Beijing would antagonize Filipinos by setting conditions on their fishing in Scarborough Shoal. President Rodrigo Duterte, in striving to mend frayed ties with the giant neighbor, is unlikely to take that lightly. China’s wooing of the Philippines from military closeness to the United States would be wasted.
Restrictions mean China won’t stop bullying the Philippines, and embarrassing their President would turn Filipinos farther away. More so since Duterte, currently visiting China, humbly is asking Beijing to let his poor countrymen share in the shoal’s fish bounty as before.
Beijing political hawks reportedly want top communist leaders to humiliate the Philippines by subjecting Scarborough to conditions. Foremost is for Manila to concede territorial sovereignty to Beijing. But Duterte cannot do that without risking impeachment, he acknowledges. Only 123 miles from Zambales but 900 miles from China’s nearest coast, Scarborough faces Subic Bay where the US Navy berths under a military pact with Manila. Beijing deems the shoal strategic in facing off with America in the South China Sea, and is planning to build its own naval facility there. Before setting off for China, Duterte tried to please his Beijing hosts by announcing the end of joint naval patrols and military exercises with America.
Another Scarborough restriction would be for Filipinos to fish only outside, as the huge horseshoe-shaped shoal is overfished. Wu Shicun, head of China’s National Institute for South China Sea Studies, stated that in a recent interview. Ironically, it was Chinese destructive fishing that triggered tensions with Manila in the summer of 2012. More than six dozen Hainanese vessels were hauling in endangered sea turtles, giant clams, and fan corals, prompting the dispatch of Philippine patrols. Chinese warships came to the poachers’ rescue, and have since roped off the shoal from Filipinos.

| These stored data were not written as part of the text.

(* ===== verification/AssociationEvents.v ===== *)
(** The association's dispatch ([rtc-sctp/src/association/mod.rs], [stream.rs]): an
    incoming packet is handed chunk by chunk to the handlers, timers expire, and the
    application reads, writes and closes streams. *)
From stdpp Require Import pretty.
From S2P Require Import Prelude Serial SctpError SctpParam SctpChunk SctpPacket PayloadQueue PendingQueue ReassemblyQueue SctpTimer SctpStream Association AssociationSend.

(** * Incoming chunks *)

Definition USER_INITIATED_ABORT : Z := 12.

Definition ErrorCauseCode_display (code : Z) : string :=
  match code with
  | 1 => "Invalid Stream Identifier"
  | 2 => "Missing Mandatory Parameter"
  | 3 => "Stale Cookie Error"
  | 4 => "Out Of Resource"
  | 5 => "Unresolvable IP"
  | 6 => "Unrecognized Chunk Type"
  | 7 => "Invalid Mandatory Parameter"
  | 8 => "Unrecognized Parameters"
  | 9 => "No User Data"
  | 10 => "Cookie Received While Shutting Down"
  | 11 => "Restart Of An Association With New Addresses"
  | 12 => "User Initiated Abort"
  | 13 => "Protocol Violation"
  | _ => "Unknown CauseCode: " +:+ pretty code
  end%string.

Definition causes_display (es : list ErrorCause) : string :=
  foldl (fun s e => s +:+ "(" +:+ ErrorCauseCode_display (cause_code e) +:+ ")") "" es.

Definition handle_chunk_start (a : Association) : Association :=
  a <| delayed_ack_triggered := false |> <| immediate_ack_triggered := false |>.

Definition handle_chunk_end (now : Z) (a : Association) : Association :=
  if immediate_ack_triggered a then a <| ack_state := Immediate |> <| timers ::= timer_stop Ack |>
  else if delayed_ack_triggered a then a <| ack_state := Delay |> <| timers ::= timer_start Ack now ACK_INTERVAL |>
  else a.

(** A handler that cannot fail, and one that answers nothing. *)
Definition total {A} (f : Association -> A * Association) : AM A := fun a => let '(x, a) := f a in (Ok x, a).
Definition silent (f : Association -> Association) : AM (list Packet) := modify f ;; mret [].

(** The packets a chunk is answered with.  [new_cookie] is the cookie
    [ParamStateCookie::new] draws at random for a first INIT. *)
Definition chunk_reply (oc : bool) (new_cookie : bytes) (p : Packet) (c : Chunk) (now : Z) : AM (list Packet) :=
  match c with
  | CInit i => if is_ack i then handle_init_ack p i now else handle_init new_cookie p i
  | CAbort causes =>
      if existsb (fun e => cause_code e =? USER_INITIATED_ABORT) causes then silent (close ResetByPeer)
      else throw (ErrAbortChunk (causes_display causes))
  | CError causes => throw (ErrAbortChunk (causes_display causes))
  | CHeartbeat params => gets (handle_heartbeat params)
  | CCookieEcho c => total (handle_cookie_echo c)
  | CCookieAck => total handle_cookie_ack
  | CPayloadData d => handle_data oc d
  | CSack d => handle_sack oc d now
  | CReconfig c => handle_reconfig oc c
  | CForwardTsn c => handle_forward_tsn oc c
  | CShutdown _ => silent handle_shutdown
  | CShutdownAck => silent handle_shutdown_ack
  | CShutdownComplete => silent handle_shutdown_complete
  | CHeartbeatAck _ => throw ErrChunkTypeUnhandled
  end.

Definition handle_chunk (oc : bool) (new_cookie : bytes) (p : Packet) (now : Z) (c : Chunk) : AM unit :=
  lift (chunk_check c) ;;
  packets ← chunk_reply oc new_cookie p c now;
  modify (fun a => a <| control_queue ::= fun q => q ++ packets |>).

Definition handle_inbound (oc : bool) (new_cookie : bytes) (p : Packet) (now : Z) : AM unit :=
  match check_packet p with
  | Err _ => mret tt
  | Panic => lift Panic
  | Diverge => lift Diverge
  | Ok _ =>
      modify handle_chunk_start ;;
      for_each (handle_chunk oc new_cookie p now) (SctpPacket.chunks p) ;;
      modify (handle_chunk_end now)
  end.

(** [handle_event] on a datagram the endpoint routed here; [new_cookie] as above. *)
Definition handle_event (oc : bool) (new_cookie : bytes) (pd : PartialDecode) (now : Z) : AM unit := fun a =>
  match finish pd with
  | Err _ => (Ok tt, a)
  | Panic => (Panic, a)
  | Diverge => (Diverge, a)
  | Ok p =>
      match handle_inbound oc new_cookie p now a with
      | (Err _, a) => (Ok tt, close TransportError a)
      | r => r
      end
  end.

(** * Timers *)

Definition on_ack_timeout (a : Association) : Association :=
  a <| stats ::= fun s => s <| n_ack_timeouts ::= Z.add 1 |> |> <| ack_state := Immediate |>.

(** [if let Err(err) = f() { debug!(..) }]. *)
Definition log_error (f : AM unit) : AM unit := fun a =>
  match f a with (Err _, a) => (Ok tt, a) | r => r end.

Definition on_t3_timeout (oc : bool) (now : Z) : AM unit := fun a =>
  let a := a <| stats ::= fun s => s <| n_t3timeouts ::= Z.add 1 |> |> <| rto_mgr ::= backoff |> in
  match abandon_unretransmittable_messages oc now is_outstanding a with
  | (Err _, a) => (Ok tt, fail_message_queue a)
  | (Ok _, a) =>
      (a ← gets id;
       s ← lift (reduced_ssthresh oc a);
       modify (fun a => a <| ssthresh := s |> <| cwnd := mtu a |>) ;;
       (if use_forward_tsn a then modify_result advance_peer_ack_point else mret tt : AM unit) ;;
       modify (fun a => a <| inflight_queue ::= mark_all_to_retrasmit |> <| t3_retransmit_pending := true |>) : AM unit) a
  | (Panic, a) => (Panic, a)
  | (Diverge, a) => (Diverge, a)
  end.

Definition on_retransmission_timeout (oc : bool) (t : Timer) (now : Z) : AM unit :=
  match t with
  | T1Init => log_error send_init
  | T1Cookie => log_error send_cookie_echo
  | T2Shutdown =>
      modify (fun a => match as_state a with
                       | ShutdownSent => a <| will_send_shutdown := true |>
                       | ShutdownAckSent => a <| will_send_shutdown_ack := true |>
                       | _ => a
                       end)
  | T3RTX => on_t3_timeout oc now
  | Reconfig => modify (fun a => a <| will_retransmit_reconfig := true |>)
  | Ack => mret tt
  end.

Definition on_retransmission_failure (t : Timer) (a : Association) : Association :=
  match t with
  | T1Init => a <| as_error := Some (HandshakeFailed "handshake failed (INIT ACK)") |>
  | T1Cookie => a <| as_error := Some (HandshakeFailed "handshake failed (COOKIE ECHO)") |>
  | _ => a
  end.

(** One timer of [handle_timeout]; [false] stops the scan ([break]). *)
Definition timeout_one (oc : bool) (now : Z) (t : Timer) : AM bool :=
  a ← gets id;
  let '(expired, failure, _, tb) := is_expired t now (timers a) in
  modify (fun a => a <| timers := tb |>) ;;
  if negb expired then mret true
  else
    modify (fun a => a <| timers ::= timer_set t None |>) ;;
    if bool_decide (t = Ack) then modify on_ack_timeout ;; mret true
    else if failure then modify (on_retransmission_failure t) ;; mret true
    else
      on_retransmission_timeout oc t now ;;
      a ← gets id;
      if bool_decide (as_state a = Closed) then mret false
      else modify (fun a => a <| timers ::= timer_start t now (get_rto (rto_mgr a)) |>) ;; mret true.

Fixpoint timeout_all (oc : bool) (now : Z) (ts : list Timer) : AM unit :=
  match ts with
  | [] => mret tt
  | t :: ts => go ← timeout_one oc now t; if go : bool then timeout_all oc now ts else mret tt
  end.

Definition handle_timeout (oc : bool) (now : Z) : AM unit := timeout_all oc now Timer_VALUES.

(** * The application's side *)

Definition poll (a : Association) : option Event * Association :=
  match events a with
  | e :: q => (Some e, a <| events := q |>)
  | [] =>
      match as_error a with
      | Some err => (Some (EvHandshakeFailed err), a <| as_error := None |>)
      | None => (None, a)
      end
  end.

Definition poll_endpoint_event (a : Association) : option EndpointEvent * Association :=
  match endpoint_events a with
  | e :: q => (Some e, a <| endpoint_events := q |>)
  | [] => (None, a)
  end.

(** The datagrams to send, [None] when there are none. *)
Definition poll_transmit (crc32c : bytes -> Z) (oc : bool) (now : Z) : AM (option (list bytes)) :=
  '(contents, _) ← gather_outbound crc32c oc now;
  mret (match contents with [] => None | _ => Some contents end).

Definition has_read_side (s : StreamState) : bool :=
  bool_decide (ss_state s = RS_ReadWritable) || bool_decide (ss_state s = RS_Readable).
Definition has_write_side (s : StreamState) : bool :=
  bool_decide (ss_state s = RS_Writable) || bool_decide (ss_state s = RS_ReadWritable).

Definition read_sctp (oc : bool) (sid : Z) : AM (option Chunks) :=
  a ← gets id;
  match as_streams a !! sid with
  | Some s =>
      if has_read_side s then
        '(m, q) ← lift (ReassemblyQueue_read oc (reassembly_queue s));
        modify (update_stream sid (s <| reassembly_queue := q |>)) ;;
        readable ← lift (is_readable oc q);
        (if readable : bool then mret tt else retry_deferred_resets oc sid : AM unit) ;;
        mret m
      else throw ErrStreamClosed
  | None => throw ErrStreamClosed
  end.

(** [BytesSource::pop_chunk] of the two sources that hold one buffer. *)
Definition pop_chunk (source : bytes) (limit : Z) : bytes := take (Z.to_nat (Z.min limit (zlen source))) source.

Definition is_writable (a : Association) (sid : Z) : bool :=
  match as_streams a !! sid with Some s => has_write_side s | None => false end.

Definition write_source (now sid : Z) (source : bytes) (ppi : PayloadProtocolIdentifier) : AM Z :=
  a ← gets id;
  if negb (is_writable a sid) then throw ErrStreamClosed
  else if max_message_size a <? zlen source then throw ErrOutboundPacketTooLarge
  else if is_drained (as_state a) then throw ErrStreamClosed
  else
    let p := pop_chunk source (max_message_size a) in
    match as_streams a !! sid with
    | Some s =>
        '(high, cs, s) ← lift (packetize s now p ppi);
        modify (update_stream sid s) ;;
        (if high : bool then modify (push_event (EvStream (BufferedAmountHigh sid))) else mret tt : AM unit) ;;
        send_payload_data cs ;;
        mret (zlen p)
    | None => throw ErrStreamClosed
    end.

Definition stream_stop (now sid : Z) : AM unit :=
  a ← gets id;
  match as_streams a !! sid with
  | Some s =>
      let '(reset, s) := stream_stop_state s in
      modify (update_stream sid s) ;;
      if reset : bool then send_reset_request now sid else mret tt
  | None => mret tt
  end.
Definition stream_finish (sid : Z) : AM unit :=
  modify (fun a => match as_streams a !! sid with
                   | Some s => update_stream sid (stream_finish_state s) a
                   | None => a
                   end).
Definition stream_close (now sid : Z) : AM unit := stream_finish sid ;; stream_stop now sid.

Scarborough, well within the Philippines’ 200-miles exclusive economic zone, is traditional Filipino fishing ground. Under the UN Convention on the Law of the Sea, it is the Philippines that must set fishing restrictions for marine conservation and maritime safety. China’s occupation incited demonstrations of Filipinos in world capitals, and a victorious arbitration at The Hague. If Beijing considered the case filing an affront, then more so the outcome last July. The UN court ruled that China’s territorial claim over most of the South China Sea was spurious and illegal. China also broke international law in barring Filipino fishers, and in building artificial island-fortresses in other reefs within the Philippine EEZ. Since the ruling declared Scarborough as a traditional fishing ground of other nationals as well, it is all the more the duty of Manila to conserve the shoal’s resources for future generations.
A recent poll showed 76 percent of Filipinos overwhelmingly trusting America, with only 22 percent for China. Yet, as they also are mostly satisfied with Duterte, Filipinos are going along with his pivot from America to China – but only to tolerable limits.
China’s grab of Scarborough has been likened to a bully neighbor barging into and squatting on a Filipino home. Filipinos, accepting their lack of military firepower, accommodated the trespasser as also in need of food. But Beijing’s setting of conditions on Scarborough is like the bully now restricting the homeowners’ access to their dwelling.
Filipinos also are disappointed with America’s weak response towards China’s bullying, while constantly claiming that its military alliance with Manila is ironclad. Thus they are willing to try out China’s economic offers for closer ties. But should China mess it up with insulting conditions for fishing in their own waters, Filipinos readily would return to the US side. After all, it’s the devil they know.